* **Required action**:
Could you set down exactly the lines in the records below between the line holding "bs. rewrite !length_app." and the line holding "rewrite E8, take_app_length.", inclusive?
*** Supplied data ***
(* ===== verification/NegotRequest.v ===== *)
(** * What a server finds in the request of a negotiation

    A reader of negotiate contexts as [MS-SMB2] describes them, and the proof that it
    finds in the request, where the request says they are, exactly what the client
    offers. *)
From S2P Require Import Prelude Chain Parser Negot NegotTheorems.
Import Errno.
Local Open Scope Z_scope.

(** ** The reader of a server *)

(** [n] contexts: the type and the data of each.  Each starts at a multiple of 8. *)
Fixpoint read_contexts (n : nat) (bs : list Z) : option (list (Z * list Z)) :=
  match n with
  | O => Some []
  | S n =>
      let len := Z.to_nat (field 2 2 bs) in
      if (length bs <? 8 + len)%nat then None
      else
        rest ← read_contexts n (drop (8 * ((len + 15) `div` 8)) bs);
        Some ((field 0 2 bs, take len (drop 8 bs)) :: rest)
  end.

(** A list of algorithms with its length before it. *)
Definition algorithms (l : list Z) : list Z := put16 (Z.of_nat (length l)) ++ concat (map put16 l).

(** ** Layout *)

Lemma length_put16s l : length (concat (map put16 l)) = (2 * length l)%nat.
Proof. induction l as [|x l IH]; [done|]. cbn [map concat]. rewrite length_app, IH. unfold put16. rewrite length_le_bytes. cbn. lia. Qed.

Lemma length_algorithms l : length (algorithms l) = (2 + 2 * length l)%nat.
Proof. unfold algorithms. rewrite length_app, length_put16s. unfold put16. by rewrite length_le_bytes. Qed.

Lemma length_pad8 len : 0 <= len -> Z.of_nat (length (pad8 len)) = (8 - len mod 8) mod 8.
Proof.
  intros Hl. unfold pad8. pose proof (Z.mod_pos_bound len 8 ltac:(lia)).
  destruct (Z.eqb_spec (len mod 8) 0) as [->|Hn]; [done|].
  rewrite length_replicate, Z2Nat.id by lia. by rewrite (Z.mod_small (8 - len mod 8)) by lia.
Qed.

Lemma pad8_to_8 n : (n + length (pad8 (Z.of_nat n)) = 8 * ((n + 7) `div` 8))%nat.
Proof.
  pose proof (length_pad8 (Z.of_nat n)). pose proof (Nat.div_mod_eq (n + 7) 8). pose proof (Nat.mod_upper_bound (n + 7) 8).
  pose proof (Z.div_mod (Z.of_nat n) 8). pose proof (Z.mod_pos_bound (Z.of_nat n) 8).
  pose proof (Z.div_mod (8 - Z.of_nat n mod 8) 8). pose proof (Z.mod_pos_bound (8 - Z.of_nat n mod 8) 8). lia.
Qed.

Lemma field_app_l off n a b : (off + n <= length a)%nat -> field off n (a ++ b) = field off n a.
Proof. intros H. unfold field. rewrite drop_app_le by lia. by rewrite take_app_le by (rewrite length_drop; lia). Qed.

(** A laid out context is read, and the next one is looked for behind its zeros. *)
Lemma read_contexts_put n ty data rest :
  fits 2 ty -> Z.of_nat (length data) < 2 ^ 16 ->
  read_contexts (S n) (put_context ty (Z.of_nat (length data)) data ++ rest)
  = (l ← read_contexts n rest; Some ((ty, data) :: l)).
Proof.
  intros Ht Hd. unfold put_context. rewrite <- !app_assoc. set (pad := pad8 _).
  assert (length (put16 ty) = 2 /\ length (put16 (Z.of_nat (length data))) = 2 /\ length (put32 0) = 4)%nat as (L1 & L2 & L3).
  { unfold put16, put32. by rewrite !length_le_bytes. }
  set (bs := put16 ty ++ _). assert (field 0 2 bs = ty) as E0.
  { unfold bs, field. rewrite drop_0, take_app_length' by done. by apply le_value_fits. }
  assert (field 2 2 bs = Z.of_nat (length data)) as E2.
  { unfold bs, field. rewrite drop_app_length' by done. rewrite take_app_length' by done. apply le_value_fits. unfold fits. lia. }
  assert (drop 8 bs = data ++ pad ++ rest) as E8.
  { unfold bs. rewrite (app_assoc (put16 ty)), (app_assoc _ (put32 0)). apply drop_app_length'. rewrite !length_app. lia. }
  assert (length bs = 8 + length (data ++ pad ++ rest))%nat as El.
  { unfold bs. rewrite !length_app. lia. }
  cbn [read_contexts]. rewrite E0, E2, Nat2Z.id. rewrite (proj2 (Nat.ltb_ge _ _)) by (rewrite El, length_app; lia).
  rewrite E8, take_app_length. replace (drop _ bs) with rest; [done|].
  pose proof (pad8_to_8 (8 + length data)) as Hp. replace (8 + length data + 7)%nat with (length data + 15)%nat in Hp by lia.
  rewrite <- Hp. replace (Z.of_nat (8 + length data)) with (8 + Z.of_nat (length data)) by lia. fold pad.
  rewrite <- Nat.add_assoc, <- drop_drop, E8, app_assoc. symmetry. apply drop_app_length'. by rewrite length_app.
Qed.

Lemma read_contexts_last ty data :
  fits 2 ty -> Z.of_nat (length data) < 2 ^ 16 ->
  read_contexts 1 (put16 ty ++ put16 (Z.of_nat (length data)) ++ put32 0 ++ data) = Some [(ty, data)].
Proof.
  intros Ht Hd. assert (length (put16 ty) = 2 /\ length (put16 (Z.of_nat (length data))) = 2 /\ length (put32 0) = 4)%nat as (L1 & L2 & L3).
  { unfold put16, put32. by rewrite !length_le_bytes. }
  set (bs := put16 ty ++ _). assert (field 0 2 bs = ty) as E0.
  { unfold bs, field. rewrite drop_0, take_app_length' by done. by apply le_value_fits. }
  assert (field 2 2 bs = Z.of_nat (length data)) as E2.
  { unfold bs, field. rewrite drop_app_length' by done. rewrite take_app_length' by done. apply le_value_fits. unfold fits. lia. }
  assert (drop 8 bs = data) as E8.
  { unfold bs. rewrite (app_assoc (put16 ty)), (app_assoc _ (put32 0)). apply drop_app_length'. rewrite !length_app. lia. }
  assert (length bs = 8 + length data)%nat as El by (unfold bs; rewrite !length_app; lia).
  cbn [read_contexts]. rewrite E0, E2, Nat2Z.id, (proj2 (Nat.ltb_ge _ _)) by lia. by rewrite E8, firstn_all.
Qed.

(** ** What is offered *)

Definition offered_ciphers (again : bool) (s : nsession) : list Z :=
  if again then [session_smb3_encrypt_ciper s]
  else match chosen (session_misc_flags s) cipher_table with [] => [SMB2_ENCRYPTION_AES_128_CCM] | l => l end.

Definition offered_signing (again : bool) (s : nsession) : list Z :=
  if again then [session_smb3_signing_algorithm s]
  else match chosen (session_misc_flags s) signing_table with [] => [SMB2_SIGNING_AES_CMAC] | l => l end.

(** Patterns need chained compression. *)
Definition offered_compression (s : nsession) : list Z :=
  let map := client_compression_algorithms_map s in
  let map := if has (session_misc_flags s) SMBV_COMPRESSION_CHAINING_OFF
             then clear_bits map SMB2_COMPRESSION_PATTERN_V1_ENABLED else map in
  match chosen map compression_table with [] => [SMB2_COMPRESSION_NONE] | l => l end.

Definition offered_chaining (s : nsession) : Z :=
  if has (session_misc_flags s) SMBV_COMPRESSION_CHAINING_OFF || bool_decide (offered_compression s = [SMB2_COMPRESSION_NONE])
  then 0 else 1.

(** *** Counting what is chosen *)

Lemma count_set_perm flags fs gs : fs ≡ₚ gs -> count_set flags fs = count_set flags gs.
Proof. induction 1; cbn [count_set]; lia. Qed.

Lemma count_set_chosen flags table : count_set flags (map fst table) = Z.of_nat (length (chosen flags table)).
Proof.
  induction table as [|[f v] t IH]; [done|]. cbn [map fst count_set chosen]. rewrite IH. destruct (has flags f); cbn [length]; lia.
Qed.

Lemma chosen_lor_nil a b table : chosen a table = [] -> chosen (Z.lor a b) table = chosen b table.
Proof.
  induction table as [|[f v] t IH]; [done|]. cbn [chosen]. rewrite has_lor. destruct (has a f); [discriminate|].
  intros H. by rewrite (IH H).
Qed.

Lemma chosen_ext a b table : Forall (fun p => has a p.1 = has b p.1) table -> chosen a table = chosen b table.
Proof. induction 1 as [|[f v] t Hf _ IH]; [done|]. cbn [chosen fst] in *. by rewrite Hf, IH. Qed.

(** If no algorithm is enabled, one is. *)
Lemma offer_default flags table fs f v : fs ≡ₚ map fst table -> chosen f table = [v] ->
  let n := count_set flags fs in
  let flags' := if n =? 0 then Z.lor flags f else flags in
  let l := match chosen flags table with [] => [v] | l => l end in
  (if n =? 0 then 1 else n) = Z.of_nat (length l) /\ chosen flags' table = l.
Proof.
  intros Hp Hf. cbn zeta. rewrite (count_set_perm _ _ _ Hp), count_set_chosen.
  destruct (chosen flags table) as [|x l] eqn:E; cbn [length].
  - change (Z.of_nat 0 =? 0) with true. cbv iota. by rewrite chosen_lor_nil.
  - destruct (Z.eqb_spec (Z.of_nat (S (length l))) 0); [lia|done].
Qed.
***
* **Written response**:
  { unfold bs. rewrite !length_app. lia. }
  cbn [read_contexts]. rewrite E0, E2, Nat2Z.id. rewrite (proj2 (Nat.ltb_ge _ _)) by (rewrite El, length_app; lia).
  rewrite E8, take_app_length. replace (drop _ bs) with rest; [done|].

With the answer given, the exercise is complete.